La grossesse transforme beaucoup de choses, y compris les cheveux. Beaucoup de futures mamans les trouvent plus épais, plus brillants, portés par les hormones ; d’autres constatent au contraire un cuir chevelu plus sensible ou des cheveux qui graissent plus vite. Voici comment adapter sa routine capillaire en toute sérénité pendant ces neuf mois.
Pourquoi les cheveux changent pendant la grossesse
L’augmentation des œstrogènes prolonge la phase de croissance du cheveu (phase anagène) et retarde sa chute naturelle, ce qui explique la sensation de chevelure plus dense pendant la grossesse. C’est aussi pourquoi beaucoup de femmes constatent, quelques mois après l’accouchement, une chute de cheveux post-partum plus marquée : c’est simplement le rattrapage du cycle normal, transitoire et sans gravité.
Les précautions à connaître sur les traitements chimiques
C’est le point sur lequel je suis la plus prudente avec mes clientes devenues enceintes, à l’époque où j’exerçais comme esthéticienne : certains traitements capillaires méritent d’être reportés ou discutés avec un professionnel de santé.
- Colorations et décolorations : les données disponibles sur le passage cutané des colorants restent limitées ; par précaution, de nombreux professionnels recommandent d’éviter le premier trimestre et de privilégier des techniques qui n’appliquent pas le produit directement sur le cuir chevelu (mèches, balayage) plutôt qu’une coloration racines.
- Lissages et traitements à la kératine : plusieurs formulations contiennent du formaldéhyde ou des dérivés, dont l’inhalation en institut fermé est déconseillée pendant la grossesse. Mieux vaut reporter ce type de soin après l’accouchement, ou demander en institut une formule certifiée sans formaldéhyde.
- Permanentes chimiques : pour les mêmes raisons de vapeurs et de composants actifs, elles sont généralement déconseillées pendant la grossesse.
Dans le doute, la règle que je retiens est simple : en parler à sa sage-femme ou son médecin avant tout traitement chimique, et privilégier les instituts qui informent clairement sur la composition de leurs produits.
Les alternatives naturelles à privilégier
Le henné neutre ou colorant, appliqué en institut ou à la maison, reste une alternative appréciée pendant la grossesse, à condition de vérifier l’absence d’additifs chimiques dans la formule. Les soins nourrissants comme l’huile d’amande douce, l’huile d’argan ou les masques à la biotine peuvent en revanche s’utiliser sans restriction particulière, en soin capillaire classique.
Une routine simple pour accompagner le changement
Un shampoing doux, sans sulfates, adapté à un cuir chevelu potentiellement plus sensible, associé à un brossage régulier pour stimuler la circulation, suffit la plupart du temps à accompagner ces neuf mois de transformation capillaire. Pas besoin de multiplier les soins techniques : la grossesse est justement une période où la simplicité rend service, aux cheveux comme au reste.

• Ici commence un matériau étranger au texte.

(* ===== verification/VMCreateInput.v ===== *)
(** * The input of a machine to create: [pkg/api/inputs/vm_create.go]

    [Resolve] turns what the caller gives into explicit values: references
    become rows, what is absent comes from the settings, and what comes out is
    checked.  It reads the tables and the settings and stats some files.

    The decoders of JSON are parameters: [parseJSON] of a text, [cpuConfigOf] of
    a map read again as the struct of a CPU configuration. *)

From stdpp Require Import gmap strings list.
From S2P Require Import Prelude GoStrings Errs Model Inputs Infra Sql Disk Config Files Resolving Volumes Networks VMRepo FcConfig IPNet Lease Names Assets CloudInit.
#[local] Open Scope string_scope.

(** ** The resolved input *)

Record ResolvedVMCreateInput := ResolvedVMCreateInput_ {
  rv_Name : string;
  rv_VMID : string;
  rv_VMDir : string;
  rv_VCPUCount : Z;
  rv_MemSizeMib : Z;
  rv_User : string;
  rv_DNSServer : string;
  rv_RootUID : Z;
  rv_RootGID : Z;
  rv_UserUID : Z;
  rv_UserGID : Z;
  rv_GuestMACPrefix : string;
  rv_Network : NetworkItem;
  rv_Image : ImageItem;
  rv_Kernel : KernelItem;
  rv_Binary : BinaryItem;
  rv_NetworkPrefixLen : Z;
  rv_CloudInitMode : CloudInitMode;
  rv_SkipCINetworkConfig : bool;
  rv_PCIEnabled : bool;
  rv_NestedVirt : bool;
  rv_AllowRemoteExec : bool;
  rv_EnableConsole : bool;
  rv_EnableLogging : bool;
  rv_EnableMetrics : bool;
  rv_KeepCloudInitISO : bool;
  rv_SkipCleanup : bool;
  rv_SkipDeblob : bool;
  rv_NetworkNetmask : string;
  rv_DiskSizeBytes : Z;
  rv_DiskSizeMib : Z;
  rv_LSMFlags : string;
  rv_LogLevel : string;
  rv_LogFilename : string;
  rv_SerialOutputFilename : string;
  rv_MetricsFilename : string;
  rv_APISocketFilename : string;
  rv_PIDFilename : string;
  rv_ConfigFilename : string;
  rv_ConsoleSocketFilename : string;
  rv_ConsolePIDFilename : string;
  rv_VsockFilename : string;
  rv_CloudInitISOName : string;
  rv_NocloudPortRangeStart : Z;
  rv_NocloudPortRangeEnd : Z;
  rv_NocloudMaxPortRetries : Z;
  rv_RequestedGuestIP : option string;
  rv_RequestedGuestMAC : option string;
  rv_NocloudNetPort : option Z;
  rv_CustomCloudInitConfig : option string;
  rv_CloudInitISOPath : option string;
  rv_NoCloudURL : string;
  rv_NoCloudPort : Z;
  rv_NoCloudPID : Z;
  rv_NoCloudKillAfter : Z;
  rv_NoCloudSharedDir : string;
  rv_CPUConfig : option CpuConfig;
  rv_BootArgs : string;
  rv_SSHKeys : list SSHKeyItem;
  rv_Provisioner : string;
  rv_ExtraDrives : list DriveConfig;
  rv_Volumes : list VolumeItem;
  rv_VsockPort : Z;
  rv_Writeback : bool;
}.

Le cuir chevelu, souvent oublié dans la routine grossesse
On pense beaucoup au ventre et à la peau pendant la grossesse, beaucoup moins au cuir chevelu, qui peut pourtant devenir plus sensible ou plus réactif sous l’effet des variations hormonales. Un massage doux du cuir chevelu, quelques minutes lors du shampoing, stimule la microcirculation sans nécessiter de produit particulier. En cas de démangeaisons persistantes ou de pellicules inhabituelles, mieux vaut consulter un dermatologue plutôt que de multiplier les soins sans diagnostic clair.
Se préparer à la chute post-partum plutôt que la subir
Savoir à l’avance que la chute de cheveux post-partum, généralement observée entre le deuxième et le sixième mois après l’accouchement, est un phénomène normal et transitoire aide à mieux la vivre le moment venu. Elle ne nécessite habituellement aucun traitement particulier et se résorbe d’elle-même en quelques mois. Si la chute semble excessive, localisée ou s’accompagne d’autres symptômes, un avis médical permet d’écarter une autre cause, comme une carence en fer parfois fréquente après l’accouchement.
Si un doute persiste sur un produit ou un traitement particulier, la meilleure ressource reste votre sage-femme, votre médecin ou votre dermatologue : eux seuls peuvent évaluer votre situation précise, notamment en cas de grossesse à risque ou de traitement médical en cours.